Economic substance in the Cayman Islands: what does it mean, how do we address it and what does BEPS mean? Victor Murray of MG Management explores the implications of economic substance for funds in the Cayman Islands.
As concepts go, “economic substance” is not particularly descriptive nor helpful for a newcomer to this important aspect of international tax law. In short, subject to exceptions, economic substance (ES) dictates how certain offshore entities—based on their activities—must operate to maintain their favourable tax position.
The ES changes are driven by bodies such as the Organisation for Economic Cooperation and Development (OECD) and the EU, arising from their concern—rightly or wrongly held—about the possible erosion to the tax base in other jurisdictions. Here, I will explain some of the concepts and theories involved.
Alternative investment funds
Alternative investment funds formed in the Cayman Islands (not just those registered with the Cayman Islands Monetary Authority) are almost certainly exempt from the ambit of the International Tax Co-operation (Economic Substance) Law, 2018 (ES Law) which introduced ES requirements in the Cayman Islands.

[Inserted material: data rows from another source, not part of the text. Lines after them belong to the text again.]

(** C8, as the code has it: whatever the visitor,
    [forEachMissingConformance] hands it at least one conformance exactly
    when [hasMissingConformance] answers true, which is exactly when the
    reference reaches a missing conformance, and everything handed to the
    visitor is a missing conformance the reference reaches; a concrete
    conformance with a missing conformance nested in its substitution map,
    at any depth through substitution maps and through the elements of packs
    that are not invalid, answers true; and an invalid or abstract reference
    answers false, its visitor never being called. *)
Theorem missing_conformance_closure :
  (forall (S : Type) (fn : Visitor S) (s : S) (r : ProtocolConformanceRef),
      (visited fn r s <> [] <-> hasMissingConformance r = true)
      /\ (visited fn r s <> []
          <-> exists r' b, reaches r r' /\ isMissingConformance r' b)
      /\ (forall b, In b (visited fn r s) ->
                    exists r', reaches r r' /\ isMissingConformance r' b))
  /\ (forall (c : ProtocolConformance) (r : ProtocolConformanceRef)
             (b : BuiltinProtocolConformance),
         nested (ConcreteRef c) r -> isMissingConformance r b ->
         hasMissingConformance (ConcreteRef c) = true)
  /\ (forall r : ProtocolConformanceRef,
         isInvalid r = true \/ isAbstract r = true ->
         hasMissingConformance r = false
         /\ forall (S : Type) (fn : Visitor S) (s : S), visited fn r s = []).
Proof.
  split; [|split].
  - intros S fn s r. split; [|split].
    + rewrite visited_nonempty, hasMissingConformance_nonempty; reflexivity.
    + rewrite visited_nonempty. split.
      * destruct (missingConformances r) as [|b l] eqn:E;
          [intros H; now elim H|intros _].
        assert (Hb : In b (missingConformances r)) by (rewrite E; now left).
        apply missing_reaches in Hb as [r' H]. exists r', b; exact H.
      * intros [r' [b H]] E.
        assert (Hb : In b (missingConformances r))
          by (apply missing_reaches; eauto).
        rewrite E in Hb; exact Hb.
    + intros b Hb. unfold visited in Hb.
      rewrite forEachMissingConformance_visitUntil in Hb.
      apply visitUntil_log in Hb as [[]|Hb].
      apply missing_reaches; exact Hb.
  - intros c r b Hn Hm.
    apply hasMissingConformance_nonempty.
    pose proof (missing_nested b Hn (missing_self Hm)) as Hin.
    intros E; rewrite E in Hin; exact Hin.
  - intros r H.
    assert (Hor : isInvalid r || isAbstract r = true)
      by (destruct H as [-> | ->]; [reflexivity|apply orb_true_r]).
    assert (Hnone : missingConformances r = []).
    { destruct r as [|a|c|p]; try reflexivity.
      - cbn in Hor; discriminate Hor.
      - cbn [missingConformances]. rewrite Hor; reflexivity. }
    split.
    + destruct (hasMissingConformance r) eqn:E; [|reflexivity].
      apply hasMissingConformance_nonempty in E; now elim E.
    + intros S fn s.
      destruct (visited fn r s) eqn:E; [reflexivity|].
      assert (Hne : visited fn r s <> []) by (rewrite E; discriminate).
      apply visited_nonempty in Hne; now elim Hne.
Qed.

(** *** Unavailable conformances *)

(** X13: [hasUnavailableConformance] answers true exactly when the
    reference itself, or a conformance nested in it through substitution
    maps and packs that are not invalid, is a concrete conformance declared
    on an unavailable extension. *)
Theorem hasUnavailableConformance_iff_reaches (r : ProtocolConformanceRef) :
  hasUnavailableConformance r = true
  <-> exists r', reaches r r' /\ isUnavailableConformance r'.
Proof.
  split.
  - induction r as [|a|ty proto root subs IH|ty proto pats IH]
      using ProtocolConformanceRef_nested_ind; intros H.
    + discriminate H.
    + discriminate H.
    + cbn [hasUnavailableConformance isInvalid isAbstract negb andb orb
             getSubstitutionMapConformances] in H.
      destruct (getRootDeclContext (mkProtocolConformance ty proto root subs))
        as [[|]|] eqn:Hdc.
      * exists (ConcreteRef (mkProtocolConformance ty proto root subs)).
        split; [apply reaches_here|]. eexists; split; [reflexivity|exact Hdc].
      * apply existsb_exists in H as [x [Hx Hu]].
        rewrite Forall_forall in IH.
        destruct (IH x Hx Hu) as [r' [Hr Hr']].
        exists r'; split; [|exact Hr'].
        eapply reaches_step; [apply contains_subMap; exact Hx|exact Hr].
      * apply existsb_exists in H as [x [Hx Hu]].
        rewrite Forall_forall in IH.
        destruct (IH x Hx Hu) as [r' [Hr Hr']].
        exists r'; split; [|exact Hr'].
        eapply reaches_step; [apply contains_subMap; exact Hx|exact Hr].
    + cbn [hasUnavailableConformance isInvalid isAbstract negb andb
             getPatternConformances] in H.
      rewrite ?isAbstract_PackRef in *.
      destruct (pack_isInvalid (mkPackConformance ty proto pats)) eqn:Hinv;
        cbn [orb] in H; [discriminate H|].
      apply existsb_exists in H as [x [Hx Hu]].
      rewrite Forall_forall in IH.
      destruct (IH x Hx Hu) as [r' [Hr Hr']].
      exists r'; split; [|exact Hr'].
      eapply reaches_step; [apply contains_pattern; eauto|exact Hr].
  - intros [r' [Hr Hu]].
    induction Hr as [r|r r1 r' Hc _ IH].
    + destruct Hu as [c [-> Hdc]]. destruct c as [ty proto root subs].
      cbn [hasUnavailableConformance isInvalid isAbstract negb andb orb].
      rewrite Hdc; reflexivity.
    + specialize (IH Hu).
      destruct Hc as [[ty proto root subs] x Hx|[ty proto pats] x Hvalid Hx].
      * cbn [hasUnavailableConformance isInvalid isAbstract negb andb orb
               getSubstitutionMapConformances] in *.
        destruct (getRootDeclContext _) as [[|]|]; try reflexivity;
          apply existsb_exists; exists x; auto.
      * cbn [hasUnavailableConformance isInvalid isAbstract negb andb
               getPatternConformances] in *.
        rewrite ?isAbstract_PackRef in *.
        rewrite Hvalid; cbn [orb].
        apply existsb_exists; exists x; auto.
Qed.

(** *** Isolated conformances *)

Section Isolated.
Variable S : Type.
Variable body : RefVisitor S.

Lemma visitUntilRef_app (l1 l2 : list ProtocolConformanceRef) (st : RefVisit S) :
  visitUntilRef body (l1 ++ l2) st
  = let (stop, st') := visitUntilRef body l1 st in
    if stop then (true, st') else visitUntilRef body l2 st'.
Proof.
  revert st; induction l1 as [|x l1 IH]; intros st; simpl; [reflexivity|].
  destruct (call_body body x st) as [[|] st']; [reflexivity|apply IH].
Qed.

Lemma anyOfRef_visitUntilRef (l : list ProtocolConformanceRef) :
  Forall (fun r => forall st,
              forEachIsolatedConformance body r st
              = visitUntilRef body (isolatedConformances r) st) l ->
  forall st,
    anyOfRef (forEachIsolatedConformance body) l st
    = visitUntilRef body (flat_map isolatedConformances l) st.
Proof.
  induction 1 as [|r l Hr _ IH]; intros st; simpl; [reflexivity|].
  rewrite visitUntilRef_app, Hr.
  destruct (visitUntilRef body (isolatedConformances r) st) as [[|] st'];
    [reflexivity|apply IH].
Qed.

(** The traversal hands the visitor the isolated conformances in order, up
    to the first one at which the visitor asks to stop. *)
Lemma forEachIsolatedConformance_visitUntilRef (r : ProtocolConformanceRef) :
  forall st,
    forEachIsolatedConformance body r st
    = visitUntilRef body (isolatedConformances r) st.
Proof.
  induction r as [|a|ty proto root subs IH|ty proto pats IH]
    using ProtocolConformanceRef_nested_ind; intros st.
  - reflexivity.
  - reflexivity.
  - cbn [forEachIsolatedConformance isolatedConformances isInvalid isAbstract negb andb
           orb getRootConformance getSubstitutionMapConformances].
    rewrite visitUntilRef_app.
    destruct root as [| |b]; cbn [visitUntilRef];
      try (apply anyOfRef_visitUntilRef; exact IH).
    destruct (normal_isIsolated _); cbn [visitUntilRef].
    + destruct (call_body body _ st) as [[|] st1]; [reflexivity|].
      apply anyOfRef_visitUntilRef; exact IH.
    + apply anyOfRef_visitUntilRef; exact IH.
  - cbn [forEachIsolatedConformance isolatedConformances isInvalid isAbstract negb andb
           getPatternConformances].
    rewrite ?isAbstract_PackRef in *.
    destruct (pack_isInvalid (mkPackConformance ty proto pats));
      cbn [orb]; [reflexivity|].
    apply anyOfRef_visitUntilRef; exact IH.
Qed.

Lemma visitUntilRef_log (l : list ProtocolConformanceRef) (st : RefVisit S)
  (x : ProtocolConformanceRef) :
  In x (snd (snd (visitUntilRef body l st))) -> In x (snd st) \/ In x l.
Proof.
  revert st; induction l as [|y l IH]; intros st; simpl; [auto|].
  unfold call_body. destruct (body y (fst st)) as [stop s'].
  destruct stop; simpl.
  - intros H. apply in_app_or in H as [H|[<-|[]]]; auto.
  - intros H. apply IH in H; simpl in H.
    destruct H as [H|H]; [|auto].
    apply in_app_or in H as [H|[<-|[]]]; auto.
Qed.

End Isolated.
Definition prompts : list token :=
  [Text "Enter Face Value (e.g. 1000): ";
   Text "Enter Coupon Rate (e.g. 0.05 for 5%): ";
   Text "Enter Market Price (e.g. 950): ";
   Text "Enter Remaining Maturity in Years (e.g. 8): ";
   Text "Enter Payment Frequency (1 for annual, 2 for semi-annual): ";
   Text "Enter Required Yield (e.g. 0.06 for 6%, or -1 if you want it to be calculated based on price): "].

(** The statements of [main] from "Calculate and display bond metrics"
    on. *)
Definition report (fuel : nat) (i : input) : call unit :=
  print [Text (nl ++ "Bond Analysis:" ++ nl)] ;;;
  pv <- const_call
          (fun b => calculate_present_value b (required_yield b)) ;;
  print [Text "Present Value (Price): "; Num pv; Endl] ;;;
  ytm <- const_call
           (fun b => calculate_ytm b default_tol default_max_iter) ;;
  print [Text "Yield to Maturity (YTM): "; Num ytm; Endl] ;;;
  d <- const_call calculate_macaulay_duration ;;
  print [Text "Macaulay Duration: "; Num d; Endl] ;;;
  md <- const_call calculate_modified_duration ;;
  print [Text "Modified Duration: "; Num md; Endl] ;;;
  c <- const_call calculate_convexity ;;
  print [Text "Convexity: "; Num c; Endl] ;;;
  cy <- const_call calculate_current_yield ;;
  print [Text "Current Yield: "; Num cy; Endl] ;;;
  const_partial_print (display_price_sensitivity fuel) ;;;
  be <- const_partial
          (fun b => calculate_break_even_yield fuel b (in_market_price i)) ;;
  print [Text "Break-Even Yield: "; Num be; Endl] ;;;
  const_print display_scenario_analysis ;;;
  const_print display_frequency_analysis ;;;
  const_print display_amortization_schedule.

(** The statements of [main] after the construction of [bond]. *)
Definition analysis (fuel : nat) (i : input) : call unit :=
  (if eqb (in_required_yield i) unset_yield
   then calculate_required_yield else ret tt) ;;;
  report fuel i.

(** [main] on the values read: the prompts, then the analysis of the bond
    built from them.  The closing [system("pause")] writes nothing to
    [std::cout] and is left out. *)
Definition bond_main (fuel : nat) (i : input) : outcome unit :=
  match
    analysis fuel i
      (mkBond (in_face_value i) (in_coupon_rate i) (in_market_price i)
              (in_remaining_years i) (in_payment_frequency i)
              (in_required_yield i))
  with
  | Returned tt b out => Returned tt b (prompts ++ out)
  | Thrown what => Thrown what
  | Unfinished => Unfinished
  end.
Lemma keeps_heap_deliver wr text : keeps_heap (deliver wr text).
Proof. destruct wr; simpl; auto with frame. Qed.

#[local] Hint Resolve keeps_heap_deliver : frame.

Lemma keeps_heap_Cmd_Run w c : keeps_heap (Cmd_Run w c).
Proof.
  unfold Cmd_Run. destruct (Err c); [auto with frame|].
  destruct (child w _ _ _ _); auto 10 with frame.
Qed.

#[local] Hint Resolve keeps_heap_Cmd_Run : frame.

Lemma keeps_heap_Cmd_Output w c : keeps_heap (Cmd_Output w c).
Proof. unfold Cmd_Output. destruct (Stdout c); auto with frame. Qed.

Lemma keeps_heap_prepare w c args : keeps_heap (prepare w c args).
Proof. unfold prepare. auto 10 with frame. Qed.

#[local] Hint Resolve keeps_heap_Cmd_Output keeps_heap_prepare : frame.

Lemma local_sudo_option b : local_option (sudo_option b).
Proof. intros l. by exists (set_sudo b). Qed.

(** Options applied to the variable at [l] touch no other variable, nor the
    switch, nor the trace. *)
Lemma for_each_local (opts : list option_) (l : loc) (s : State) :
  Forall local_option opts ->
  let s' := (for_each (fun opt => opt l) opts s).2 in
  Verbose s' = Verbose s /\ trace s' = trace s /\
  forall l', l' ≠ l -> heap s' !! l' = heap s !! l'.
Proof.
  intros Hopts. revert s. induction Hopts as [|opt opts Hopt _ IH]; intros s.
  - by simpl.
  - simpl. unfold bind at 1. destruct (Hopt l) as [f Hf].
    destruct (IH (opt l s).2) as (HV & HT & HH).
    rewrite Hf in *. simpl in *. split_and!; [done..|].
    intros l' Hl'. rewrite HH by done. by rewrite lookup_alter_ne.
Qed.

(** [setOpts] works on a variable of its own: whatever the options assign,
    every variable that was live before the call keeps its value. *)
Lemma setOpts_frame (c : command) (opts : list option_) (s : State) :
  Forall local_option opts ->
  let s' := (setOpts c opts s).2 in
  Verbose s' = Verbose s /\ trace s' = trace s /\
  forall l x, heap s !! l = Some x -> heap s' !! l = Some x.
Proof.
  intros Hopts. unfold setOpts, bind. simpl.
  set (l0 := fresh (dom (heap s))).
  destruct (for_each_local opts l0 (alloc c s).2 Hopts) as (HV & HT & HH).
  split_and!; [done..|].
  intros l x Hl.
  assert (l ≠ l0) as Hne.
  { intros ->. apply (is_fresh (dom (heap s))). apply elem_of_dom. by eexists. }
  unfold alloc in HH. simpl in HH. fold l0 in HH.
  rewrite HH by done. by rewrite lookup_insert_ne.
Qed.

(** A deferred [setOpts] after a body that assigns to no variable: the
    caller's variables are as they were. *)
Lemma defer_setOpts_frame {A} (c : command) (body : M A) (s : State) (l : loc) (x : command) :
  keeps_heap body ->
  heap s !! l = Some x ->
  heap (defer (setOpts c [sudo_option false]) body s).2 !! l = Some x.
Proof.
  intros Hbody Hl. unfold defer, bind.
  change ((ret (body s).1 (setOpts c [sudo_option false] (body s).2).2).2)
    with ((setOpts c [sudo_option false] (body s).2).2).
  apply (setOpts_frame c [sudo_option false] (body s).2).
  - repeat constructor. apply local_sudo_option.
  - by rewrite Hbody.
Qed.

(** The result of a function with a deferred call is the body's. *)
Lemma defer_result {A} (d : M unit) (body : M A) (s : State) :
  (defer d body s).1 = (body s).1.
Proof. done. Qed.

Lemma run_frame w c args s l x :
  heap s !! l = Some x -> heap (run w c args s).2 !! l = Some x.
Proof.
  apply defer_setOpts_frame.
  apply keeps_heap_bind; [auto with frame|intros cmd].
  apply keeps_heap_bind; [auto with frame|intros v].
  apply keeps_heap_bind; [auto with frame|intros r].
  destruct (r.1) as [err|]; [destruct (is_ErrNotFound err)|]; auto with frame.
Qed.

Lemma runOut_frame w c args s l x :
  heap s !! l = Some x -> heap (runOut w c args s).2 !! l = Some x.
Proof.
  apply defer_setOpts_frame.
  repeat (apply keeps_heap_bind; [auto with frame|intros ?]). auto with frame.
Qed.

Lemma runOutErr_frame w c args s l x :
  heap s !! l = Some x -> heap (runOutErr w c args s).2 !! l = Some x.
Proof.
  apply defer_setOpts_frame.
  repeat (apply keeps_heap_bind; [auto with frame|intros ?]). auto with frame.
Qed.

(** ** Error classification *)

(** The test the three modes make on a failed start, the prepared pointer
    to an [exec.Error] compared with the interface value
    [exec.ErrNotFound], holds of no error: the value it is compared with
    has another dynamic type. *)
Lemma is_ErrNotFound_false (err : error) : is_ErrNotFound err = false.
Proof. by destruct err. Qed.

Lemma prepare_Verbose w c args s : Verbose (prepare w c args s).2 = Verbose s.
Proof. unfold prepare, bind. simpl. by destruct (Verbose s) eqn:E. Qed.

#[local] Arguments prepare : simpl never.
#[local] Arguments Cmd_Run : simpl never.
#[local] Arguments Cmd_Output : simpl never.

(** The three modes hand back the error of the standard library as it is. *)
Lemma run_result w c args s :
  (run w c args s).1 =
  (Cmd_Run w (if Verbose s
              then with_Stderr os_Stderr (with_Stdout os_Stdout (prepare w c args s).1)
              else (prepare w c args s).1) (prepare w c args s).2).1.1.
Proof.
  unfold run. rewrite defer_result. unfold bind, get_Verbose. cbn [fst snd].
  rewrite prepare_Verbose.
  match goal with |- context [Cmd_Run w ?c ?st] => destruct (Cmd_Run w c st) as [[[e|] ?] ?] end;
    cbn [fst snd]; [|done].
  by rewrite is_ErrNotFound_false.
Qed.
Lemma print_report_from (stats : list string) files j acc :
  (∀ k file, files !! k = Some file →
             stats !! (j + k)%nat = Some (getStats d net file)) →
  fold_left (fun cout i => cout ++ (stats !!! i) ++ String "010"%char "")
    (seq j (length files)) acc =
  fold_left (fun cout file => cout ++ getStats d net file ++ String "010"%char "")
    files acc.
Proof.
  revert j acc. induction files as [|file files IH]; intros j acc Hst; [done |].
  simpl. rewrite (list_lookup_total_correct stats j (getStats d net file)).
  - apply IH. intros k file' Hk.
    replace (S j + k)%nat with (j + S k)%nat by lia. by apply Hst.
  - rewrite <- (Nat.add_0_r j). by apply Hst.
Qed.

(** What [main] prints after the joins is the report for its arguments. *)
Lemma joined_print s :
  rtc step init s → Main.joined argv s →
  Main.print argv (Main.stats s) = report d net (tail argv).
Proof.
  intros Hrtc Hj. unfold Main.print, report.
  replace (argc - 1)%nat with (length (tail argv))
    by (unfold Main.argc; destruct argv; simpl; lia).
  apply print_report_from. intros k file Hk.
  apply joined_stats; [done | done | lia |].
  destruct argv; [done | done].
Qed.

(** One way to run [main]: every thread ends before the next is started. *)
Lemma run_in_turn k n stats :
  (1 ≤ n)%nat → (n + k = argc)%nat →
  ∃ s, rtc step {| Main.next := n; Main.running := ∅; Main.stats := stats |} s ∧
       Main.joined argv s.
Proof.
  revert n stats. induction k as [|k IH]; intros n stats Hn Hk.
  - eexists. split; [apply rtc_refl |]. split; simpl; [lia | done].
  - destruct (lookup_lt_is_Some_2 argv n) as [file Hfile];
      [unfold Main.argc in Hk; lia |].
    destruct (IH (S n) (<[n := getStats d net file]> stats)) as (s & Hs & Hj);
      [lia | lia |].
    exists s. split; [| done].
    eapply rtc_l; [apply Main.step_spawn; simpl; lia |]. simpl.
    eapply rtc_l.
    { apply (Main.step_finish _ _ _ _ n file); simpl; [| done].
      apply elem_of_union. left. by apply elem_of_singleton. }
    simpl. rewrite (right_id_L ∅ (∪)), difference_diag_L. done.
Qed.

BEPS stands for base erosion and profit shifting. The OECD has stated that: “BEPS refers to tax planning strategies that exploit gaps and mismatches in tax rules to artificially shift profits to low or no-tax locations where there is little or no economic activity.”
It is with this backdrop that the Cayman Islands in consultation with the OECD and the EU introduced ES via the ES Law.
As every financial services industry professional is aware, the fact that the Cayman Islands has no direct taxation system does not equate to profit shifting. In fact, the attraction of the Cayman Islands is to allow tax neutrality so that the fund manager in a taxable jurisdiction X can accept investors from a taxable jurisdiction Y (with the fund manager paying taxes in X and the investor paying tax in Y).
It is for this reason that investment funds are excluded from the ES requirements.
SIBL-registered person: relevant activity
Entities conducting other activities are potentially subject to the ES law, eg, advising a fund registered in the Cayman Islands as a Securities Investment Business Law (SIBL)-registered person (formerly known as the SIBL excluded manager); in these cases the application of ES requirements needs to be considered.
Under the ES Law, a Cayman entity will need to have certain notification, reporting and substance requirements under the ES Law if it is (i) a relevant entity; and (ii) carrying out a relevant activity.
Applying the ES Law guidance to the most commonly used structures would typically result in the analysis shown in Table 1.
What it means to establish substance
In relation to the Cayman Islands manager who has also applied to become a CIMA SIBL-registered person it is in scope of the ES Law as at the date it becomes a SIBL-registered person.
The provision of discretionary investment management services is a relevant activity. As such, a SIBL-registered person will be a “relevant entity” and is carrying out a “relevant activity” and will have certain notification and reporting obligations. It will also need to have ES in the Cayman Islands.
An exception is if the SIBL-registered person is tax-resident outside the Cayman Islands. Therefore, it is important to determine tax residence as the initial step before proceeding to apply the ES Test to the Cayman Islands entity (Table 2).
The ES requirements should certainly not be a deterrent to the use of a Cayman Islands entity for the efficient investment of investor funds and pooling of assets. In fact, it reinforces the established position that investors should be taxed in their home jurisdiction and not where the fund is based. The Cayman Islands offers the optimum solution for that activity.
Likewise, the activities covered by ES should be taken as an opportunity to demonstrate for entities in scope that real business activities are being conducted in the jurisdiction.
The Cayman Islands is a jurisdiction with the infrastructure to support those activities. This is a developing area and no doubt there will be refinements to this area following the experience of its implementation.